[Task goal]: Copy out the records that appear below, exactly as each one reads.

(Stored items)
════════
(** * Pricing and cart aggregation: ProductService and CartService

    A shallow embedding of the two collaborating services of
    [integration-tests/ejemplos-claros/services]:

    - [ProductService] ([getProduct], [getProductsByCategory],
      [isProductAvailable], [calculateTax]);
    - [CartService] ([addProduct], [getCartSummary], [validateCart],
      [clearCart], [getItems]).

    How the code is read:

    - Numbers.  Every JavaScript number of the two services (prices,
      amounts, quantities, draws) is reached through the interface
      [JsNumber].  The program runs on [Binary64], IEEE 754 doubles;
      what the program computes is stated for every carrier or for
      [Binary64].  [QNumber], exact rationals, is the arithmetic without
      rounding: it carries the statements that only compare numbers and
      the facts of exact arithmetic.  Product ids are integers.
    - Promises.  An [async] method is a computation that ends in a settled
      outcome, [Returned] or [Thrown]; [try]/[catch] is [try_catch].
    - The outside world.  The remote API and [Math.random] are an oracle
      indexed by the number of calls made so far, so two fetches of one
      product may differ.  The state holds the lines of the cart, the
      requests sent, and how many draws were taken and console lines
      written. *)

From Stdlib Require Import ZArith QArith Qround Qabs Lqa Lia.
From Stdlib Require Import List String Bool SpecFloat.
Import ListNotations.
(** ** Two instances built from one mapping *)

(** X19: two instances built one after the other from the same mapping are
    two objects; when the mapping is not empty they hold the one spell book,
    so an item assigned through the first is read through the second; when
    it is empty each gets a dictionary of its own and nothing is shared. *)
Theorem instances_from_one_mapping (h : heap) (d : loc) (m : gmap string Z)
    (n1 n2 : string) (l1 m1 l2 m2 : Z) :
  dicts h !! d = Some m →
  ∃ a h1 b h2,
    __init__ n1 l1 m1 (Some d) h = (Ok a, h1)
    ∧ __init__ n2 l2 m2 (Some d) h1 = (Ok b, h2)
    ∧ a ≠ b
    ∧ (m ≠ ∅ →
       ∀ k v, fst ((do! __setitem__ a k v in __getitem__ b k) h2) = Ok v)
    ∧ (m = ∅ →
       ∀ k v, fst ((do! __setitem__ a k v in __contains__ b k) h2) = Ok false).
Proof.
  intros Hd.
  set (a := fresh (dom (objs h))).
  destruct (decide (m = ∅)) as [->|Hm].
  - set (d1 := fresh (dom (dicts h))).
    set (s1 := mkSorcerer n1 l1 m1 d1).
    set (h1 := Heap (<[a := s1]> (objs h)) (<[d1 := ∅]> (dicts h))).
    assert (d1 ≠ d) as Hd1.
    { intros E. pose proof (fresh_dict_not_live h) as F. fold d1 in F.
      congruence. }
    assert (dicts h1 !! d = Some ∅) as Hdh1.
    { cbn [h1 dicts]. now rewrite lookup_insert_ne. }
    set (b := fresh (dom (objs h1))).
    set (d2 := fresh (dom (dicts h1))).
    set (s2 := mkSorcerer n2 l2 m2 d2).
    set (h2 := Heap (<[b := s2]> (objs h1)) (<[d2 := ∅]> (dicts h1))).
    assert (b ≠ a) as Hab.
    { intros E. pose proof (fresh_instance_not_live h1) as F. fold b in F.
      rewrite E in F. cbn [h1 objs] in F. rewrite lookup_insert_eq in F.
      discriminate. }
    assert (d2 ≠ d1) as Hd2.
    { intros E. pose proof (fresh_dict_not_live h1) as F. fold d2 in F.
      rewrite E in F. cbn [h1 dicts] in F. rewrite lookup_insert_eq in F.
      discriminate. }
    exists a, h1, b, h2. split; [|split; [|split; [|split]]].
    + rewrite (init_empty_run _ _ _ _ _ Hd). apply init_none_run.
    + rewrite (init_empty_run _ _ _ _ _ Hdh1). apply init_none_run.
    + congruence.
    + intros N. now contradiction N.
    + intros _ k v.
      assert (objs h2 !! a = Some s1) as Ha.
      { cbn [h2 h1 objs]. rewrite lookup_insert_ne by exact Hab.
        apply lookup_insert_eq. }
      assert (dicts h2 !! spells s1 = Some ∅) as Hbook.
      { cbn [h2 h1 dicts spells s1]. rewrite lookup_insert_ne by exact Hd2.
        apply lookup_insert_eq. }
      erewrite bind_ok by (apply (setitem_run _ _ _ _ k v Ha Hbook)).
      erewrite contains_run;
        [|cbn [objs h2]; apply lookup_insert_eq
         |cbn [dicts spells s1 s2 h2]; rewrite lookup_insert_ne by congruence;
          apply lookup_insert_eq].
      now rewrite lookup_empty.
  - set (s1 := mkSorcerer n1 l1 m1 d).
    set (h1 := Heap (<[a := s1]> (objs h)) (dicts h)).
    set (b := fresh (dom (objs h1))).
    set (s2 := mkSorcerer n2 l2 m2 d).
    set (h2 := Heap (<[b := s2]> (objs h1)) (dicts h1)).
    assert (b ≠ a) as Hab.
    { intros E. pose proof (fresh_instance_not_live h1) as F. fold b in F.
      rewrite E in F. cbn [h1 objs] in F. rewrite lookup_insert_eq in F.
      discriminate. }
    exists a, h1, b, h2. split; [|split; [|split; [|split]]].
    + apply (init_nonempty_run h n1 l1 m1 d m Hd Hm).
    + apply (init_nonempty_run h1 n2 l2 m2 d m Hd Hm).
    + congruence.
    + intros _ k v.
      assert (objs h2 !! a = Some s1) as Ha.
      { cbn [h2 h1 objs]. rewrite lookup_insert_ne by exact Hab.
        apply lookup_insert_eq. }
      assert (dicts h2 !! spells s1 = Some m) as Hbook by exact Hd.
      erewrite bind_ok by (apply (setitem_run _ _ _ _ k v Ha Hbook)).
      erewrite getitem_run;
        [|cbn [objs h2]; apply lookup_insert_eq
         |cbn [dicts spells s1 s2]; apply lookup_insert_eq].
      now rewrite lookup_insert_eq.
    + intros E. contradiction.
Qed.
════════
[Solution to the exercise]:
(** * Pricing and cart aggregation: ProductService and CartService

    A shallow embedding of the two collaborating services of
    [integration-tests/ejemplos-claros/services]:

    - [ProductService] ([getProduct], [getProductsByCategory],
      [isProductAvailable], [calculateTax]);
    - [CartService] ([addProduct], [getCartSummary], [validateCart],
      [clearCart], [getItems]).

    How the code is read:

    - Numbers.  Every JavaScript number of the two services (prices,
      amounts, quantities, draws) is reached through the interface
      [JsNumber].  The program runs on [Binary64], IEEE 754 doubles;
      what the program computes is stated for every carrier or for
      [Binary64].  [QNumber], exact rationals, is the arithmetic without
      rounding: it carries the statements that only compare numbers and
      the facts of exact arithmetic.  Product ids are integers.
    - Promises.  An [async] method is a computation that ends in a settled
      outcome, [Returned] or [Thrown]; [try]/[catch] is [try_catch].
    - The outside world.  The remote API and [Math.random] are an oracle
      indexed by the number of calls made so far, so two fetches of one
      product may differ.  The state holds the lines of the cart, the
      requests sent, and how many draws were taken and console lines
      written. *)

From Stdlib Require Import ZArith QArith Qround Qabs Lqa Lia.
From Stdlib Require Import List String Bool SpecFloat.
Import ListNotations.
(** ** Two instances built from one mapping *)

(** X19: two instances built one after the other from the same mapping are
    two objects; when the mapping is not empty they hold the one spell book,
    so an item assigned through the first is read through the second; when
    it is empty each gets a dictionary of its own and nothing is shared. *)
Theorem instances_from_one_mapping (h : heap) (d : loc) (m : gmap string Z)
    (n1 n2 : string) (l1 m1 l2 m2 : Z) :
  dicts h !! d = Some m →
  ∃ a h1 b h2,
    __init__ n1 l1 m1 (Some d) h = (Ok a, h1)
    ∧ __init__ n2 l2 m2 (Some d) h1 = (Ok b, h2)
    ∧ a ≠ b
    ∧ (m ≠ ∅ →
       ∀ k v, fst ((do! __setitem__ a k v in __getitem__ b k) h2) = Ok v)
    ∧ (m = ∅ →
       ∀ k v, fst ((do! __setitem__ a k v in __contains__ b k) h2) = Ok false).
Proof.
  intros Hd.
  set (a := fresh (dom (objs h))).
  destruct (decide (m = ∅)) as [->|Hm].
  - set (d1 := fresh (dom (dicts h))).
    set (s1 := mkSorcerer n1 l1 m1 d1).
    set (h1 := Heap (<[a := s1]> (objs h)) (<[d1 := ∅]> (dicts h))).
    assert (d1 ≠ d) as Hd1.
    { intros E. pose proof (fresh_dict_not_live h) as F. fold d1 in F.
      congruence. }
    assert (dicts h1 !! d = Some ∅) as Hdh1.
    { cbn [h1 dicts]. now rewrite lookup_insert_ne. }
    set (b := fresh (dom (objs h1))).
    set (d2 := fresh (dom (dicts h1))).
    set (s2 := mkSorcerer n2 l2 m2 d2).
    set (h2 := Heap (<[b := s2]> (objs h1)) (<[d2 := ∅]> (dicts h1))).
    assert (b ≠ a) as Hab.
    { intros E. pose proof (fresh_instance_not_live h1) as F. fold b in F.
      rewrite E in F. cbn [h1 objs] in F. rewrite lookup_insert_eq in F.
      discriminate. }
    assert (d2 ≠ d1) as Hd2.
    { intros E. pose proof (fresh_dict_not_live h1) as F. fold d2 in F.
      rewrite E in F. cbn [h1 dicts] in F. rewrite lookup_insert_eq in F.
      discriminate. }
    exists a, h1, b, h2. split; [|split; [|split; [|split]]].
    + rewrite (init_empty_run _ _ _ _ _ Hd). apply init_none_run.
    + rewrite (init_empty_run _ _ _ _ _ Hdh1). apply init_none_run.
    + congruence.
    + intros N. now contradiction N.
    + intros _ k v.
      assert (objs h2 !! a = Some s1) as Ha.
      { cbn [h2 h1 objs]. rewrite lookup_insert_ne by exact Hab.
        apply lookup_insert_eq. }
      assert (dicts h2 !! spells s1 = Some ∅) as Hbook.
      { cbn [h2 h1 dicts spells s1]. rewrite lookup_insert_ne by exact Hd2.
        apply lookup_insert_eq. }
      erewrite bind_ok by (apply (setitem_run _ _ _ _ k v Ha Hbook)).
      erewrite contains_run;
        [|cbn [objs h2]; apply lookup_insert_eq
         |cbn [dicts spells s1 s2 h2]; rewrite lookup_insert_ne by congruence;
          apply lookup_insert_eq].
      now rewrite lookup_empty.
  - set (s1 := mkSorcerer n1 l1 m1 d).
    set (h1 := Heap (<[a := s1]> (objs h)) (dicts h)).
    set (b := fresh (dom (objs h1))).
    set (s2 := mkSorcerer n2 l2 m2 d).
    set (h2 := Heap (<[b := s2]> (objs h1)) (dicts h1)).
    assert (b ≠ a) as Hab.
    { intros E. pose proof (fresh_instance_not_live h1) as F. fold b in F.
      rewrite E in F. cbn [h1 objs] in F. rewrite lookup_insert_eq in F.
      discriminate. }
    exists a, h1, b, h2. split; [|split; [|split; [|split]]].
    + apply (init_nonempty_run h n1 l1 m1 d m Hd Hm).
    + apply (init_nonempty_run h1 n2 l2 m2 d m Hd Hm).
    + congruence.
    + intros _ k v.
      assert (objs h2 !! a = Some s1) as Ha.
      { cbn [h2 h1 objs]. rewrite lookup_insert_ne by exact Hab.
        apply lookup_insert_eq. }
      assert (dicts h2 !! spells s1 = Some m) as Hbook by exact Hd.
      erewrite bind_ok by (apply (setitem_run _ _ _ _ k v Ha Hbook)).
      erewrite getitem_run;
        [|cbn [objs h2]; apply lookup_insert_eq
         |cbn [dicts spells s1 s2]; apply lookup_insert_eq].
      now rewrite lookup_insert_eq.
    + intros E. contradiction.
Qed.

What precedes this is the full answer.